### Data for the task
=== Begin Enclosure ===

(** ** Parsed entries *)

Lemma benchmark_policy_spec b c k m r w : benchmark_policy b c k m r w = true ->
  is_true m = true /\ is_true r = true /\ w = JStr "safe".
Proof.
  unfold benchmark_policy.
  destruct (json_str b), (json_str c), (json_str k), w; simpl; try done. intros H. to_prop. by subst.
Qed.

Lemma parse_entry_fields now j e : parse_entry now j = Ret e ->
  exists f1 f2 f3 f4 f5, py_words EmptyString (se_cron e) = [f1; f2; f3; f4; f5]
    /\ cron_parse f1 0 59 = Some (se_minute e) /\ cron_parse f2 0 23 = Some (se_hour e)
    /\ cron_parse f3 1 31 = Some (se_day e) /\ cron_parse f4 1 12 = Some (se_month e)
    /\ cron_parse f5 0 6 = Some (se_weekday e)
    /\ _find_next_fire e now (366 * 4) <> None
    /\ (se_operation e = "backup"%string -> se_destination e <> None)
    /\ (se_operation e = "benchmark"%string ->
          is_true (se_maintenance e) = true /\ is_true (se_rollback_safe e) = true
          /\ se_wake_policy e = JStr "safe").
Proof.
  unfold parse_entry. destruct j as [| | | | | |item]; try done.
  destruct (negb (item_shape item)); [done|]. destruct (py_get "enabled" _ item); try done.
  destruct (parse_destination _) as [dest|]; [|done]. simpl.
  destruct (parse_operation _) as [op|]; [|done]. simpl.
  destruct (String.eqb op "backup" && _) eqn:Eb; [done|].
  destruct (String.eqb op "benchmark" && _) eqn:Ebm; [done|].
  destruct (negb (length _ =? 5)%nat); [done|].
  destruct (parse_fields _ _) as [[[[[[p a] b'] c] d] f]|] eqn:Ef; [|done].
  match goal with |- context [_find_next_fire ?x _ _] => destruct (_find_next_fire x now _) eqn:En end; [|done].
  intros [= <-]. simpl. unfold parse_fields in Ef.
  destruct (py_words _ _) as [|f1 [|f2 [|f3 [|f4 [|f5 [|]]]]]]; try done.
  repeat match type of Ef with (_ ≫= _) = Some _ => apply bind_Some in Ef as (? & ? & Ef) end.
  simplify_eq. exists f1, f2, f3, f4, f5. split_and!; try done.
  - by rewrite En.
  - intros ->. simpl in Eb. to_prop. done.
  - intros ->. simpl in Ebm. to_prop. by eapply benchmark_policy_spec.
Qed.

Lemma parse_entry_ok now j e : parse_entry now j = Ret e -> fields_ok e.
Proof.
  intros (f1 & f2 & f3 & f4 & f5 & _ & H1 & H2 & _)%parse_entry_fields.
  split; by eapply cron_parse_within.
Qed.
Lemma retained_step t0 p q0 f s s' :
  rstep w m plan t0 p s s' -> retained q0 f s ->
  retained q0 f s' \/ (p = Purge /\ purged_legally t0 f s').
Proof.
  intros Hstep Hret. destruct Hstep as
    [s n|s n Hl|s d uid mode n Hd|s l it st stamp error n Hl Hit Hst Hc|s it g now n Hp Hit Hg Hpay Hno
    |s it g now n Hp Hit Hg Hpay Hno|s it g n Hp Hit Hg Hpay Hst Hcopy Hel]; simpl in *; try by left.
  - destruct Hret as (q & h & Hq & H). left. exists q, h. split; [|done]. simpl.
    rewrite lookup_insert_ne; [done|]. intros ->. congruence.
  - left. by apply (retained_move q0 f s it _ _ g now n Hit (or_introl (conj eq_refl eq_refl))).
  - left. by apply (retained_move q0 f s it _ _ g now n Hit (or_intror (conj eq_refl eq_refl))).
  - destruct Hret as (q & h & Hq & Hsame & Hwhere). destruct (decide (q = pe_quarantine it)) as [->|Hne].
    + rewrite Hg in Hq. simplify_eq. right. split; [done|]. exists it, (r_tick s). split_and!; try done.
      * by apply (payload_same _ _ h).
      * by left.
    + left. exists q, h. split; [|done]. simpl. by rewrite lookup_delete_ne.
Qed.

Lemma purged_legally_step t0 f s s' :
  rstep w m plan t0 Purge s s' -> purged_legally t0 f s -> purged_legally t0 f s'.
Proof.
  intros Hstep (it & t & Hit & Hpay & Hcopy & Hel & Hst). exists it, t. split_and!; try done.
  destruct Hstep as [s n|s n Hl|s d uid mode n Hd|s l it' st stamp error n Hl Hit' Hw Hc|s|s|s]; simpl in *;
    try done; [by rewrite Hl in Hst; destruct Hst|].
  rewrite Hl in Hst. rewrite state_upsert. destruct (decide _); [|done]. simpl.
  apply elem_of_cons in Hw as [->|Hw]; [auto|]. apply list_elem_of_singleton in Hw as ->. auto.
Qed.

(** C19.  No payload is ever lost: for every regular file in the file system
    before a phase, at whatever point the phase stops, the same file (device,
    inode, size, mtime, content) is still on disk, at its path or at the archive
    or quarantine place of the manifest entry that pins it; the only exception is
    a purge, for an entry whose intent is durable in the ledger, whose receipt
    names a verified copy with the same size and digest, and whose catalog row,
    read during this run, was verified and without any live protection. *)
Theorem payloads_are_never_lost p s q f :
  r_fs s !! q = Some (IFile f) ->
  let s' := snd (run_phase w owner roots m job p s) in
  retained q f s' \/ (p = Purge /\ purged_legally (r_tick s) f s').
Proof.
  intros Hf s'. destruct (phase_runs p s) as [Hrun _]. fold s' in Hrun.
  assert (retained q f s) as H0 by (exists q, f; split_and!; [done|done|by left]).
  remember (r_tick s) as t0 eqn:Et. clear Et Hf.
  assert (retained q f s \/ (p = Purge /\ purged_legally t0 f s)) as H by by left. clear H0.
  induction Hrun as [|s1 s2 s3 Hstep _ IH]; [done|]. apply IH. clear IH.
  destruct H as [H|[-> H]]; [by apply (retained_step t0 p q f s1)|].
  right. split; [done|]. by apply (purged_legally_step t0 f s1).
Qed.
End Run.

(** ** The life of a ledger row *)

(** One maintenance request: its manifest, environment, job and phase. *)
Record request := Request {
  rq_world : rworld; rq_manifest : RetirementManifest; rq_job : option string; rq_phase : phase }.

Definition run_requests (owner : Z) (roots : string -> option path) (l : list request) (s : rstate)
    : rstate :=
  foldl (fun s r => snd (run_phase (rq_world r) owner roots (rq_manifest r) (rq_job r) (rq_phase r) s)) s l.

(** Same operation, profile, file identity and digest. *)
Definition same_row (a b : lrow) : Prop := _same_identity a b = true.
(** Staging directories do not matter. *)
Lemma staging_undecided rb d d' t :
  t ∈ targets -> (forall p, p <> staging_of t -> d' !! p = d !! p) ->
  (d !! staging_of t = None -> d' !! staging_of t = None) ->
  undecided rb d t -> undecided rb d' t.
Proof.
  intros Ht Ha Hn. destruct (paths_nodup t Ht) as (H1 & H2 & H3). unfold undecided, settled.
  rewrite !(Ha (tg_path t)), !(Ha (rollback_of t)) by congruence. destruct (tg_existed t); [done|]. tauto.
Qed.

Lemma staging_settled d d' t :
  t ∈ targets -> (forall p, p <> staging_of t -> d' !! p = d !! p) -> settled d t -> settled d' t.
Proof.
  intros Ht Ha. destruct (paths_nodup t Ht) as (H1 & H2 & H3). unfold settled.
  by rewrite !(Ha (tg_path t)), !(Ha (rollback_of t)) by congruence.
Qed.

(** A change at the staging path of [u] only. *)
Lemma OLD_staging u d d' js :
  u ∈ targets -> (forall p, p <> staging_of u -> d' !! p = d !! p) ->
  (d !! staging_of u = None -> d' !! staging_of u = None) -> OLD d js -> OLD d' js.
Proof.
  intros Hu Ha Hn.
  assert (Hag : forall t, t ∈ targets -> t <> u -> agree t d d').
  { intros t Ht Hne p Hp. apply Ha. intros ->. apply Hne. eapply paths_disjoint; [done..|]. unfold paths; set_solver. }
  apply OLD_map.
  - intros rb t Ht. destruct (decide (t = u)) as [->|Hne]; [by apply staging_undecided|].
    apply undecided_agree. auto.
  - intros t Ht. destruct (decide (t = u)) as [->|Hne]; [by apply staging_settled|].
    apply settled_agree. auto.
Qed.

Lemma NEW_staging u d d' js :
  u ∈ targets -> (forall p, p <> staging_of u -> d' !! p = d !! p) -> NEW d js -> NEW d' js.
Proof.
  intros Hu Ha [Hn Hj]. split; [|done]. intros t Ht. rewrite <- (Hn t Ht). apply Ha. intros E.
  destruct (decide (t = u)) as [->|Hne]; [by apply paths_nodup in E|].
  apply Hne. apply (paths_disjoint t u (tg_path t)); [done..|apply in_paths_D|rewrite E; apply in_paths_S].
Qed.

(** ** Reconciliation *)

Section Reconciled.
Context (fault : nat -> option sexc) (approved : list path) (root_id_of : path -> string) (trusted : string -> bool).

(** A failed reconciliation had a fault. *)
Definition disturbed : Prop := exists e, faulted fault e.

Lemma sfor_map {A B} (g : A -> B) (f : B -> RM unit) l s : sfor (map g l) f s = sfor l (fun a => f (g a)) s.
Proof.
  revert s. induction l as [|a l IH]; intros s; [done|]. simpl. unfold mbind, RM_bind.
  destruct (f (g a) s) as [[?|?] ?]; [done|apply IH].
Qed.
(* ===== verification/ArchiveRoundtrip.v ===== *)
(** Backup and restore compose: an archive of a snapshot that passes verification
    passes validation, and extracting it gives back the files of every root. *)
From Stdlib Require Import Ascii.
From S2P Require Import Prelude Archive ArchiveFacts ArchiveTheorems.

(** ** The manifest's entries *)

Definition entry_fields (e : entry) : list (string * json) :=
  match json_of_entry e with JObj d => d | _ => [] end.

Lemma dicts_entries l : dicts (map json_of_entry l) = Some (map entry_fields l).
Proof.
  unfold dicts. induction l as [|e l IH]; [done|]. simpl. by rewrite IH.
Qed.

Lemma entry_for_fields name l : entry_for name (map entry_fields l) = entry_fields <$> last_entry name l.
Proof.
  induction l as [|e l IH]; [done|]. cbn -[entry_fields]. rewrite IH. destruct (last_entry name l); [done|]. cbn.
  by destruct (String.eqb (e_archive_path e) name).
Qed.

Lemma last_entry_Some name l e : last_entry name l = Some e -> e ∈ l /\ e_archive_path e = name.
Proof.
  induction l as [|x l IH]; [done|]. simpl. destruct (last_entry name l) as [y|].
  - intros [= ->]. destruct (IH eq_refl). split; [by right|done].
  - destruct (String.eqb_spec (e_archive_path x) name); [|done]. intros [= <-]. by split; [left|].
Qed.

Lemma last_entry_None name l : last_entry name l = None -> name ∉ map e_archive_path l.
Proof.
  induction l as [|x l IH]; [by intros _ ?%elem_of_nil|]. simpl. destruct (last_entry name l); [done|].
  destruct (String.eqb_spec (e_archive_path x) name); [done|]. intros _ [E|H]%elem_of_cons; [by rewrite E in n|]. by apply IH.
Qed.

Lemma nodup_map_inj {A B} (f : A -> B) l a b : NoDup (map f l) -> a ∈ l -> b ∈ l -> f a = f b -> a = b.
Proof.
  induction l as [|x l IH]; [by intros _ ?%elem_of_nil|]. simpl. intros [Hni Hnd]%NoDup_cons.
  rewrite !elem_of_cons. intros [->|Ha] [->|Hb] E; [done| | |by apply IH].
  - destruct Hni. rewrite E. by apply list_elem_of_fmap_2.
  - destruct Hni. rewrite <- E. by apply list_elem_of_fmap_2.
Qed.

Lemma last_entry_in l e :
  NoDup (map e_archive_path l) -> e ∈ l -> last_entry (e_archive_path e) l = Some e.
Proof.
  intros Hnd He. destruct (last_entry (e_archive_path e) l) as [x|] eqn:E.
  - apply last_entry_Some in E as [Hx E]. f_equal. by apply (nodup_map_inj e_archive_path l).
  - apply last_entry_None in E. destruct E. by apply list_elem_of_fmap_2.
Qed.

Lemma get_member_Some name l m : get_member name l = Some m -> m ∈ l /\ mb_name m = name.
Proof.
  unfold get_member. intros H. apply find_some in H as [H E]. apply String.eqb_eq in E. by rewrite list_elem_of_In.
Qed.

Lemma get_member_in l m : NoDup (names l) -> m ∈ l -> get_member (mb_name m) l = Some m.
Proof.
  intros Hnd Hm. destruct (get_member (mb_name m) l) as [x|] eqn:E.
  - apply get_member_Some in E as [Hx E]. f_equal. by apply (nodup_map_inj mb_name l).
  - unfold get_member in E. apply list_elem_of_In in Hm. apply (find_none _ _ E) in Hm. by rewrite String.eqb_refl in Hm.
Qed.

Lemma getmember_Some name l m : NoDup (names l) -> getmember name l = Some m -> get_member name l = Some m.
Proof.
  intros Hnd [Hm <-]%get_member_Some. apply get_member_in; [done|].
  rewrite list_elem_of_In in Hm |- *. by apply in_rev.
Qed.

Lemma same_set_iff l k : same_set l k = true <-> forall x, x ∈ l <-> x ∈ k.
Proof.
  unfold same_set. rewrite andb_true_iff, !forallb_forall. setoid_rewrite bool_decide_eq_true.
  setoid_rewrite <- list_elem_of_In. naive_solver.
Qed.

Lemma length_one {A} (l : list A) : bool_decide (length l = 1%nat) = true -> exists a, l = [a].
Proof. intros H%bool_decide_eq_true. destruct l as [|a [|? ?]]; try done. by exists a. Qed.

Lemma length_several {A} (l : list A) :
  l <> [] -> (1 <? length l)%nat = negb (bool_decide (length l = 1%nat)).
Proof. by destruct l as [|? [|? ?]]. Qed.

(** ** Archive paths *)

Section Run.
Context (sha256 : string -> string).
(** A digest is written in hexadecimal. *)
Hypothesis Hhex : forall x, has_slash (sha256 x) = false.

#[local] Abbreviation rid r := (_root_id sha256 (dr_path r)).

Lemma has_slash_app a b : has_slash (a ++ b) = has_slash a || has_slash b.
Proof. induction a as [|c a IH]; [done|]. simpl. by rewrite IH, orb_assoc. Qed.

Lemma substring_no_slash n k s : has_slash s = false -> has_slash (String.substring n k s) = false.
Proof.
  revert n k. induction s as [|c s IH]; intros [|n] [|k]; simpl; try done; intros [Hc Hs]%orb_false_iff.
  - by rewrite Hc, IH.
  - by apply IH.
  - by apply IH.
Qed.

Lemma rid_no_slash p : has_slash (_root_id sha256 p) = false.
Proof. unfold _root_id. rewrite has_slash_app, substring_no_slash; [done|apply Hhex]. Qed.

Lemma payload_inj a b : ("payload/" ++ a)%string = ("payload/" ++ b)%string -> a = b.
Proof. intros E. by injection E. Qed.

Lemma archive_path_multi_inj r r' p q :
  path_valid p -> path_valid q ->
  ("payload/" ++ rid r ++ "/" ++ as_posix p)%string = ("payload/" ++ rid r' ++ "/" ++ as_posix q)%string ->
  rid r = rid r' /\ p = q.
Proof.
  intros Hp Hq E%payload_inj. assert (H : split_slash (rid r ++ String "/" (as_posix p)) = split_slash (rid r' ++ String "/" (as_posix q)))
    by exact (f_equal split_slash E).
  rewrite !split_slash_app, !split_as_posix in H by (done || apply rid_no_slash). split; [exact (f_equal (hd EmptyString) H)|exact (f_equal (@tl string) H)].
Qed.

(** ** The entries of a snapshot *)

Section Snapshot.
Context (stage : string -> source -> option aexc) (roots : list data_root) (entries : list entry).
Hypothesis Hroots : Forall root_ok roots.
Hypothesis Hsnap : _snapshot sha256 stage roots = inr entries.

#[local] Abbreviation single := (bool_decide (length roots = 1%nat)).

Lemma entry_origin e :
  e ∈ entries <-> exists r s, r ∈ roots /\ s ∈ source_files r /\ e = make_entry sha256 single (rid r) s.
Proof.
  destruct (snapshot_spec _ _ _ _ Hroots Hsnap) as [Hp _]. rewrite Hp, list_elem_of_In, in_flat_map. split.
  - intros (r & Hr & He). apply in_map_iff in He as (s & <- & Hs). exists r, s. by rewrite !list_elem_of_In.
  - intros (r & s & Hr & Hs & ->). exists r. split; [by apply list_elem_of_In|]. apply in_map. by apply list_elem_of_In.
Qed.

Lemma rids_nodup : NoDup (map (fun r => rid r) roots).
Proof. by destruct (snapshot_spec _ _ _ _ Hroots Hsnap). Qed.

Lemma root_valid r : r ∈ roots -> root_ok r.
Proof. intros Hr. rewrite Forall_forall in Hroots. by apply Hroots. Qed.

Lemma source_valid r s : r ∈ roots -> s ∈ source_files r -> path_valid (src_path s).
Proof. intros Hr Hs. by apply (source_files_spec r s (root_valid r Hr) Hs). Qed.

Lemma source_by_path r s t : r ∈ roots -> s ∈ source_files r -> t ∈ source_files r -> src_path s = src_path t -> s = t.
Proof.
  intros Hr. destruct (source_files_spread r (root_valid r Hr)) as [Hnd _]. by apply (nodup_map_inj src_path).
Qed.

Lemma single_root r r' : single = true -> r ∈ roots -> r' ∈ roots -> r = r'.
Proof.
  intros (x & ->)%length_one. by intros ->%list_elem_of_singleton ->%list_elem_of_singleton.
Qed.

(** The archive path tells the root and the file. *)
Lemma archive_path_inj r s r' s' :
  r ∈ roots -> r' ∈ roots -> s ∈ source_files r -> s' ∈ source_files r' ->
  e_archive_path (make_entry sha256 single (rid r) s) = e_archive_path (make_entry sha256 single (rid r') s') ->
  r = r' /\ s = s'.
Proof.
  intros Hr Hr' Hs Hs'. unfold make_entry. simpl e_archive_path. destruct single eqn:E.
  - rewrite (single_root r' r E Hr' Hr) in *. intros H%payload_inj%as_posix_inj; [|eauto using source_valid..].
    split; [done|]. by eapply (source_by_path r).
  - intros [H1 H2]%archive_path_multi_inj; [|eauto using source_valid..].
    assert (r = r') as <- by (by eapply (nodup_map_inj (fun r => rid r)); [apply rids_nodup|..]).
    split; [done|]. by eapply (source_by_path r).
Qed.

Lemma perm_nodup_flat {A B} (f : A -> list B) (l : list A) :
  (forall a, a ∈ l -> NoDup (f a)) -> NoDup l ->
  (forall a b x, a ∈ l -> b ∈ l -> x ∈ f a -> x ∈ f b -> a = b) -> NoDup (flat_map f l).
Proof.
  intros Hf Hl Hd. induction Hl as [|a l Ha Hl IH]; [constructor|]. simpl. apply NoDup_app. split_and!.
  - apply Hf. left.
  - intros x Hx Hy. apply list_elem_of_In, in_flat_map in Hy as (b & Hb & Hy).
    apply list_elem_of_In in Hb, Hy. rewrite (Hd a b x) in Ha; [done|left|by right|done..].
  - apply IH; [intros; apply Hf; by right|]. intros b c x Hb Hc. apply Hd; by right.
Qed.
(* ===== verification/BackupsFacts.v ===== *)
(** Facts on the remote copies of backups: what a protection can remove from B2 and
    what it leaves there, proved against the interface of the transport. *)
From S2P Require Import Prelude Fault Backups.

(** ** Orders and keys *)

#[export] Instance newer_generation_total : Total newer_generation.
Proof. intros a b. unfold newer_generation. apply str_leb_total. Qed.
#[export] Instance newer_generation_trans : Transitive newer_generation.
Proof. intros a b c H1 H2. unfold newer_generation in *. by eapply str_leb_trans. Qed.

(** The first elements of a sorted list come before the others. *)
Lemma sorted_take_drop {A} (R : A -> A -> Prop) n l x y :
  StronglySorted R l -> x ∈ take n l -> y ∈ drop n l -> R x y.
Proof.
  revert n. induction l as [|a l IH]; intros n Hs; [by rewrite take_nil; intros ?%elem_of_nil|].
  apply StronglySorted_inv in Hs as [Hs Ha]. destruct n as [|n]; simpl; [by intros ?%elem_of_nil|].
  rewrite elem_of_cons. intros [->|Hx] Hy; [|by apply (IH n)].
  rewrite Forall_forall in Ha. apply Ha. rewrite <- (take_drop n l). apply elem_of_app. by right.
Qed.

Lemma append_inj_r (a x y : string) : (a ++ x)%string = (a ++ y)%string -> x = y.
Proof. induction a as [|c a IH]; [done|]. intros E. apply IH. by injection E. Qed.

Lemma append_length u v : String.length (u ++ v) = (String.length u + String.length v)%nat.
Proof. induction u as [|c u IH]; [done|]. exact (f_equal Datatypes.S IH). Qed.

Lemma append_inj_l (x y s : string) : (x ++ s)%string = (y ++ s)%string -> x = y.
Proof.
  revert y. induction x as [|c x IH]; intros [|d y] E; [done| | |].
  - apply (f_equal String.length) in E. rewrite !append_length in E. simpl in E. lia.
  - apply (f_equal String.length) in E. rewrite !append_length in E. simpl in E. lia.
  - injection E as -> E. f_equal. by apply IH.
Qed.

Lemma remote_key_inj p i j : remote_key p i = remote_key p j -> i = j.
Proof.
  unfold remote_key. intros E%append_inj_r. apply (append_inj_r "/") in E. by eapply append_inj_l.
Qed.

(** ** The transport of the commands *)

Lemma ftri_guarded {S A} (b : bool) code (P : S -> Prop) (m : FM S A) Q E :
  (forall s, P s -> E (SafeF code) s) -> (b = true -> ftri P m Q E) -> ftri P (guard b code ;; m) Q E.
Proof.
  intros HE Hm. destruct b; [|eapply (ftri_bind _ _ _ (fun _ _ => False)); [by apply ftri_throw|intros a; by apply ftri_false]].
  eapply (ftri_seq _ _ _ P); [by apply ftri_ret|by apply Hm].
Qed.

=== End Enclosure ===

### Instructions for the task
Copy every line from the records that holds the string "whose".

### Your response
    a purge, for an entry whose intent is durable in the ledger, whose receipt
    names a verified copy with the same size and digest, and whose catalog row,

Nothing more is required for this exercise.